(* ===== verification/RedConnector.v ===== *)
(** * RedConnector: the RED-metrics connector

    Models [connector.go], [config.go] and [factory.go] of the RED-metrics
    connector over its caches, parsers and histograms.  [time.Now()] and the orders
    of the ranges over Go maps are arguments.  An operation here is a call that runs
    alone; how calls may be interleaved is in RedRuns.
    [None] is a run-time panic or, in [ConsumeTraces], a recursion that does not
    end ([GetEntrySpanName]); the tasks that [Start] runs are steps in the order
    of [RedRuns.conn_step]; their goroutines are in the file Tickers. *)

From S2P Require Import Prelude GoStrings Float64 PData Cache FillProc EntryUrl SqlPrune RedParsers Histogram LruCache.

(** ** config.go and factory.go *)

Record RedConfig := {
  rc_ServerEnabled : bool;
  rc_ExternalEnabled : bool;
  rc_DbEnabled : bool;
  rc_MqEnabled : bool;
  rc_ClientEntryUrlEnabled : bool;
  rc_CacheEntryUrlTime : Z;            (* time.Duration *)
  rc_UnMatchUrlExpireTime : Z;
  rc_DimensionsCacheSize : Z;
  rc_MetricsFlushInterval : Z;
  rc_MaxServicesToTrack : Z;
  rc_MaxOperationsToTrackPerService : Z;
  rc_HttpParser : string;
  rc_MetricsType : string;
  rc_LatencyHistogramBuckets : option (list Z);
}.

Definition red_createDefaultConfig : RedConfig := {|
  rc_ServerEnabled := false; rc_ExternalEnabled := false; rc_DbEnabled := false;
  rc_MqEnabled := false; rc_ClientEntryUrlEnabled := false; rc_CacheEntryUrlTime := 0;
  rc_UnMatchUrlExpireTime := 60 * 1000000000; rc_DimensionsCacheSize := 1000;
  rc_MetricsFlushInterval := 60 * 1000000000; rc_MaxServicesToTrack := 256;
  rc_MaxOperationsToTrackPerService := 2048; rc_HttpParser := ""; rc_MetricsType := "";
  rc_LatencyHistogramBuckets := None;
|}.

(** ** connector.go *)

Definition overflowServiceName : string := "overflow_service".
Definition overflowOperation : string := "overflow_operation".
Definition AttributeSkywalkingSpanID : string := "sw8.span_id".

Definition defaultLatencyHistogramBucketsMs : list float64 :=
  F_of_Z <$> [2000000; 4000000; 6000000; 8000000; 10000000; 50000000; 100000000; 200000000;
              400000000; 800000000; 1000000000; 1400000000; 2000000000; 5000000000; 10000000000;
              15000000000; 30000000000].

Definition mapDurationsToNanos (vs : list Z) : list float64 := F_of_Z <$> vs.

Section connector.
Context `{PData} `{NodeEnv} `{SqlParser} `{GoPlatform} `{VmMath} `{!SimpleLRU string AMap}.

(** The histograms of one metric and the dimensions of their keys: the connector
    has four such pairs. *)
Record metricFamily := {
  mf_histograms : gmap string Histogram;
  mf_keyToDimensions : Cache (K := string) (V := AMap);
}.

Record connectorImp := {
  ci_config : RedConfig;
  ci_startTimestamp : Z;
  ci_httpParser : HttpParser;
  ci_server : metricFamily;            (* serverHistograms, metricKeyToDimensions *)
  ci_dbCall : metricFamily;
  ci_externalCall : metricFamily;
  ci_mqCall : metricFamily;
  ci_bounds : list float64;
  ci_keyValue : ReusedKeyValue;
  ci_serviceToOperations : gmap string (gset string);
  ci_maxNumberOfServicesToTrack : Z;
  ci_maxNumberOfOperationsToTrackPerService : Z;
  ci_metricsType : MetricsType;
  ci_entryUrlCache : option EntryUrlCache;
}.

-.-.-

### [Required action]
Please reproduce the line containing "rc_DimensionsCacheSize : Z;" and each line after it to the end of the listing, exactly, with nothing added or left out.

### [Task output]
  rc_DimensionsCacheSize : Z;
  rc_MetricsFlushInterval : Z;
  rc_MaxServicesToTrack : Z;
  rc_MaxOperationsToTrackPerService : Z;
  rc_HttpParser : string;
  rc_MetricsType : string;
  rc_LatencyHistogramBuckets : option (list Z);
}.

Definition red_createDefaultConfig : RedConfig := {|
  rc_ServerEnabled := false; rc_ExternalEnabled := false; rc_DbEnabled := false;
  rc_MqEnabled := false; rc_ClientEntryUrlEnabled := false; rc_CacheEntryUrlTime := 0;
  rc_UnMatchUrlExpireTime := 60 * 1000000000; rc_DimensionsCacheSize := 1000;
  rc_MetricsFlushInterval := 60 * 1000000000; rc_MaxServicesToTrack := 256;
  rc_MaxOperationsToTrackPerService := 2048; rc_HttpParser := ""; rc_MetricsType := "";
  rc_LatencyHistogramBuckets := None;
|}.

(** ** connector.go *)

Definition overflowServiceName : string := "overflow_service".
Definition overflowOperation : string := "overflow_operation".
Definition AttributeSkywalkingSpanID : string := "sw8.span_id".

Definition defaultLatencyHistogramBucketsMs : list float64 :=
  F_of_Z <$> [2000000; 4000000; 6000000; 8000000; 10000000; 50000000; 100000000; 200000000;
              400000000; 800000000; 1000000000; 1400000000; 2000000000; 5000000000; 10000000000;
              15000000000; 30000000000].

Definition mapDurationsToNanos (vs : list Z) : list float64 := F_of_Z <$> vs.

Section connector.
Context `{PData} `{NodeEnv} `{SqlParser} `{GoPlatform} `{VmMath} `{!SimpleLRU string AMap}.

(** The histograms of one metric and the dimensions of their keys: the connector
    has four such pairs. *)
Record metricFamily := {
  mf_histograms : gmap string Histogram;
  mf_keyToDimensions : Cache (K := string) (V := AMap);
}.

Record connectorImp := {
  ci_config : RedConfig;
  ci_startTimestamp : Z;
  ci_httpParser : HttpParser;
  ci_server : metricFamily;            (* serverHistograms, metricKeyToDimensions *)
  ci_dbCall : metricFamily;
  ci_externalCall : metricFamily;
  ci_mqCall : metricFamily;
  ci_bounds : list float64;
  ci_keyValue : ReusedKeyValue;
  ci_serviceToOperations : gmap string (gset string);
  ci_maxNumberOfServicesToTrack : Z;
  ci_maxNumberOfOperationsToTrackPerService : Z;
  ci_metricsType : MetricsType;
  ci_entryUrlCache : option EntryUrlCache;
}.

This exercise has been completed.